I have famous friends. Well, according to the receptionist at a London hotel last week, at least one friend who is “quite famous”. When I asked for my friend’s room by name “did you know he’s quite famous?”

“No I didn’t know that” says I. “What’s quite famous? How famous is that? Is it relative to another famous person? Or relative to, say, the Taj Mahal or Weetabix? He’s probably not as famous as either of those.”

But there are definitely loads of people who know who my friend is who don’t know what Weetabix is. He’s famous all over the world, whereas Weetabix is only famous … er … where people can buy Weetabix. Well, at least, his songs are famous all over the world. But he was in a band … and the band are more famous than he is … well they were more famous. They broke up years ago. Does that mean they were famous or they are famous?

I don’t watch much prime time TV and I don’t look at the Daily Mail or The Sun. Well that’s not true. Occasionally I do both of those things if I’m bored or stuck somewhere. Because of this I do see Strictly or Celebrity Masterchef or I’m A Celebrity sometimes. But I don’t know who anyone is. No one. None of them.
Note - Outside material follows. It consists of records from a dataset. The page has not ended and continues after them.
Lemma refresh_kept now w s s' r : refresh_and_reset cfg now w s = (s', r) → kept s s'.
Proof.
  intros H. destruct r as [changed|e].
  - unfold refresh_and_reset in H. apply bindM_ok in H as (s0 & before & [= <- <-] & H).
    apply bindM_ok in H as (s1 & [] & H1 & H). apply refresh_target_spec in H1 as (v & -> & _).
    apply bindM_ok in H as (s2 & [] & H2 & H). unfold reset_fence in H2.
    destruct (reset _ _ _) as [f r]. injection H2 as <- _. by injection H as <- _.
  - apply refresh_and_reset_err in H as (v & f & -> & _). by split.
Qed.

Lemma reposition_kept now changed survives s : kept s (reposition_changed now changed survives s).
Proof.
  unfold reposition_changed. destruct (discard_moved_buffer changed s) as [again s2] eqn:E.
  set (ag := _ ∪ _). assert (H2 : kept s s2).
  { apply discard_cases in E as [(_ & -> & _)|(_ & _ & ->)]; [apply kept_refl|by split]. }
  eapply kept_trans; [exact H2|].
  destruct (reposition_fields now ag s2) as (_ & _ & _ & _ & _ & Hh & Hb & _). split.
  - intros p. rewrite reposition_lookup. destruct (s_parts s2 !! p) as [[]|]; [by case_decide|done..].
  - unfold reposition. simpl. destruct (decide _); [done|by eexists].
  - by rewrite Hb.
  - done.
Qed.

Lemma hold_for_class_awake now b e s s' o :
  armed s → hold_for_class cfg now b e s = (s', Ok o) → awake s'.
Proof.
  intros Ha. unfold hold_for_class, bindM, gets, modify, retM, failM.
  destruct (kafka_class e); try destruct (c_once cfg); intros [= <- _];
    (split; [left; by eexists|exact Ha]).
Qed.

Lemma reset_in_place_awake now w b s s' o :
  armed s → reset_in_place cfg now w (Some b) s = (s', Ok o) → awake s'.
Proof.
  intros Ha H. unfold reset_in_place in H. unfold bindM at 1, modify at 1 in H.
  unfold bindM at 1, attempt in H.
  destruct (refresh_and_reset cfg now w (set_reset_this_step true s)) as [s1 r] eqn:E.
  apply refresh_kept in E. assert (Ha1 : armed s1) by (eapply kept_armed; [exact E|done]).
  destruct r as [changed|e]; [|by eapply hold_for_class_awake].
  unfold bindM at 1, gets at 1 in H. simpl in H.
  case_decide; unfold bindM, modify, retM in H; injection H as <- _;
    (split; [try (left; by eexists); by intros []|]);
    apply (kept_armed s1 (reposition_changed now changed _ s1)); (apply reposition_kept || done).
Qed.

Lemma try_commit_kept now w b s s' r :
  try_commit cfg now w b s = (s', r) → armed s →
  armed s' ∧ s_held s' = s_held s ∧
  match r with
  | Ok _ => is_Some (s_blocked s') → is_Some (s_next_recheck s')
  | Err _ => True
  end.
Proof.
  intros H Ha. unfold try_commit in H. unfold bindM at 1 in H.
  destruct (freshen cfg now w b s) as [s0 r0] eqn:E.
  assert (Hk0 : kept s s0).
  { assert (Hrefresh : ∀ s0 r0, (let! changed := refresh_and_reset cfg now (cw_refresh w) in
        modify (reposition_changed now changed (Some b))) s = (s0, r0) → kept s s0).
    { intros s2 r2 Hr. unfold bindM, modify in Hr.
      destruct (refresh_and_reset cfg now (cw_refresh w) s) as [s1 [changed|e]] eqn:Er;
        apply refresh_kept in Er; injection Hr as <- <-; [|done].
      eapply kept_trans; [exact Er|apply reposition_kept]. }
    unfold freshen in E. unfold bindM at 1, gets at 1 in E. destruct (HANDLE_MAX_AGE <=? _).
    - by apply Hrefresh in E.
    - unfold bindM at 1, liftM, retM at 1 in E. unfold bindM in E.
      destruct (cw_exists w) as [[]|e]; simpl in E; [by injection E as <- _| |by injection E as <- _].
      by apply Hrefresh in E. }
  clear E. pose proof (kept_armed _ _ Hk0 Ha) as Ha0. pose proof (kp_held _ _ Hk0) as Hh0.
  destruct r0 as [u|e]; [|by injection H as <- <-].
  unfold bindM at 1, gets at 1 in H. destruct (moved_in s0 b) as [p|]; [by injection H as <- <-|].
  destruct (undecodable_refusal _ _ _) as [e|]; [by injection H as <- <-|].
  unfold bindM at 1, liftM at 1 in H. destruct (cw_prepare w); [|by injection H as <- <-].
  unfold bindM at 1 in H. destruct (verify_fence (b_ranges b) s0) as [s1 r1] eqn:Ev.
  apply verify_fence_spec in Ev as (f & -> & _). destruct r1; [|by injection H as <- <-].
  unfold bindM at 1, gets at 1 in H. unfold bindM at 1, liftM at 1 in H.
  destruct (cw_protocol_changed w) as [[]|]; [by injection H as <- <-| |by injection H as <- <-].
  unfold bindM at 1, liftM at 1 in H. destruct (cw_process w _) as [v|]; [|by injection H as <- <-].
  unfold bindM at 1, modify at 1 in H. unfold bindM at 1, modify at 1 in H.
  assert (Hpolled : ∀ p, is_blocked (polled_again None now (s_parts s0) !! p) = true →
    is_Some (s_next_recheck s0)).
  { intros p Hp. apply (Ha0 p). eapply same_blocked; [apply polled_again_same|done]. }
  destruct (cw_unwritable w v); injection H as <- <-.
  - split; [exact Hpolled|]. split; [done|]. by intros [].
  - split; [intros p _; by eexists|]. split; [done|]. by eexists.
Qed.

Lemma commit_batch_awake now w b s s' o :
  armed s → s_held s = None → commit_batch cfg now w b s = (s', Ok o) → awake s'.
Proof.
  intros Ha Hh H. unfold commit_batch, bindM, attempt in H.
  destruct (try_commit cfg now w b s) as [s1 r] eqn:E.
  apply try_commit_kept in E as (Ha1 & Hh1 & Hb1); [|done]. destruct r as [o1|e].
  - injection H as <- _. split; [by right; apply Hb1|done].
  - unfold after_failure in H. case_decide; [by eapply reset_in_place_awake|].
    by eapply hold_for_class_awake.
Qed.
(* ===== verification/ExactlyOnce.v ===== *)
(** * ExactlyOnce: several members of a Kafka pipeline, one table

    The whole loop of src/kafka/step.rs as a transition system: any number of members read
    batches ([Partitions.consume]), keep fences ([Fence]), and commit to one Delta table.
    [commit_step] is [Pipeline::try_commit]'s order: the moved-partition check, the fence's
    [verify], [assert_map], and delta-rs's commit, which refuses when a commit that landed
    after the handle wrote a [txn] with one of the same appIds.  A handle may be as old as
    it likes, a member may be revoked, reset or lose its batch at any point.

    Two things the loop does are steps that can be left out of a run, [Faults]: a refresh that
    moves the handle over another writer's commit and fails before [Fence::reset]
    ([refresh_target] has fallible calls after [update_incremental]), and a blocked partition
    resolved and read again into a buffer that has rows of it ([recheck_blocked]).  Without
    them every message is committed exactly once, in order; with either of them one is
    committed twice ([a_half_refresh_commits_twice], [a_reread_commits_twice]). *)

From Stdlib Require Import ZArith Lia Sorted.
From stdpp Require Import base list strings gmap sorting.
From S2P Require Import Prelude Error Partitions Topic Takeover TxnLog TxnLogCorrect Fence Member.

Open Scope Z_scope.

(** ** The table *)

(** A commit, as far as Kafka offsets are concerned: its commitInfo, the [txn]s it writes,
    whether it writes the takeover marker, and the rows it adds, by the message they came
    from. *)
Record Entry := {
  e_info : option CommitInfo;
  e_assert : gmap Z Z;
  e_marker : bool;
  e_rows : gmap Z (list MessageMark);
}.

Definition log_line (id : string) (v : Z) : option LogLine :=
  Some {| txn := Some {| t_app_id := id; t_version := v |}; commit_info := None |}.

Definition entry_commit (app_id : string) (e : Entry) : Commit :=
  Some {| txn := None; commit_info := e_info e |} ::
  ((λ '(p, v), log_line (txn_app_id app_id p) v) <$> map_to_list (e_assert e)) ++
  (if e_marker e then [log_line (takeover_marker_app_id app_id) TAKEOVER_MARKER_VERSION] else []).

Abbreviation Table := (list Entry).

(** The log of a table, by version. *)
Definition hist (app_id : string) (t : Table) (v : Z) : Commit :=
  if v <? 0 then [] else default [] (entry_commit app_id <$> t !! Z.to_nat v).
Lemma fails_held cfg b n t s :
  fails cfg b n t s →
  s_last_backoff s = None ∧
  s_held s = Some {| h_batch := b; h_due := t + Z.min (seconds (2 ^ Z.of_nat n)) BACKOFF_MAX;
    h_backoff := Z.min (seconds (2 ^ Z.of_nat n)) BACKOFF_MAX; h_retrying := true |}.
Proof.
  induction 1 as [now w e s s1 s' o Hl Ht Hc H|n t now w cw e s s1 s2 s' o _ [_ Hh] Hw Ht Hc H].
  - apply (transient_failure _ _ _ _ _ _ _ _ _ Ht Hc) in H. by rewrite Hl in H.
  - apply (transient_failure _ _ _ _ _ _ _ _ _ Ht Hc) in H.
    unfold due_work in Hw. unfold bindM at 1, gets at 1 in Hw. rewrite Hh in Hw.
    destruct (_ <=? now); [|unfold bindM, retM in Hw; by destruct (feed_due cfg now w s) as [? []]].
    injection Hw as <-. cbn [s_last_backoff set_last_backoff h_backoff] in H.
    rewrite Nat2Z.inj_succ, Z.pow_succ_r by lia.
    assert (Hp : 0 < 2 ^ Z.of_nat n) by (apply Z.pow_pos_nonneg; lia).
    replace (Z.min (seconds (2 * 2 ^ Z.of_nat n)) BACKOFF_MAX) with
      (Z.min (Z.max (Z.min (seconds (2 ^ Z.of_nat n)) BACKOFF_MAX * 2) BACKOFF_MIN) BACKOFF_MAX);
      [exact H|]. unfold BACKOFF_MAX, BACKOFF_MIN, seconds in *. lia.
Qed.

(** A batch whose commit keeps failing for reasons that pass is kept and tried again
    after one second, then two, four and so on, and never later than after sixty. *)
Theorem retries_back_off_to_a_minute cfg b n t s :
  fails cfg b n t s →
  ∃ h, s_held s = Some h ∧ h_batch h = b ∧ h_retrying h = true ∧
    h_due h = t + Z.min (seconds (2 ^ Z.of_nat n)) (seconds 60) ∧
    t + seconds 1 ≤ h_due h ≤ t + seconds 60.
Proof.
  intros [_ Hh]%fails_held. eexists. split; [exact Hh|]. cbn [h_batch h_retrying h_due].
  unfold BACKOFF_MAX, seconds.
  assert (Hp : 0 < 2 ^ Z.of_nat n) by (apply Z.pow_pos_nonneg; lia).
  repeat split; lia.
Qed.

Lemma retries_back_off_to_a_minute_witness :
  h_due <$> s_held MemberRun.s9 = Some (MemberRun.second_try + seconds 2).
Proof.
  destruct (retries_back_off_to_a_minute MemberRun.cfg MemberRun.batch 1 MemberRun.second_try
    MemberRun.s9) as (h & Hh & _ & _ & Hd & _).
  - eapply (fails_again MemberRun.cfg MemberRun.batch 0 20 MemberRun.second_try
      MemberRun.nothing_due (MemberRun.committing (Err MemberRun.outage)) MemberRun.outage
      MemberRun.s6 MemberRun.s6').
    + eapply (fails_once MemberRun.cfg MemberRun.batch 20
        (MemberRun.committing (Err MemberRun.outage)) MemberRun.outage MemberRun.s5).
      * reflexivity.
      * apply MemberRun.run_err. vm_compute. reflexivity.
      * reflexivity.
      * apply (MemberRun.run_ok _ _ Waiting). vm_compute. reflexivity.
    + apply MemberRun.run_ok. vm_compute. reflexivity.
    + apply MemberRun.run_err. vm_compute. reflexivity.
    + reflexivity.
    + apply (MemberRun.run_ok _ _ Waiting). vm_compute. reflexivity.
  - rewrite Hh. cbn [fmap option_fmap option_map]. rewrite Hd. reflexivity.
Defined.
I’m living in a parallel universe where famous people include David Attenborough, David Cameron, Obama, Sting, that Russian tennis player who makes all the noise and takes lots of cold remedies and says “for sure” all the time and the other older tennis player who was gay … well I think still is gay but isn’t a tennis player so she is gay and was a tennis player and she seems nice now but didn’t seem so nice then but I think that’s because she started beating Chrissie Evert. I tend to remember pretty women. That makes me sexist.

Anyway all the people on Graham Norton and Strictly … who are they? What do they do the rest of the time? Do they get paid? Why? A lot of them seem really dumb.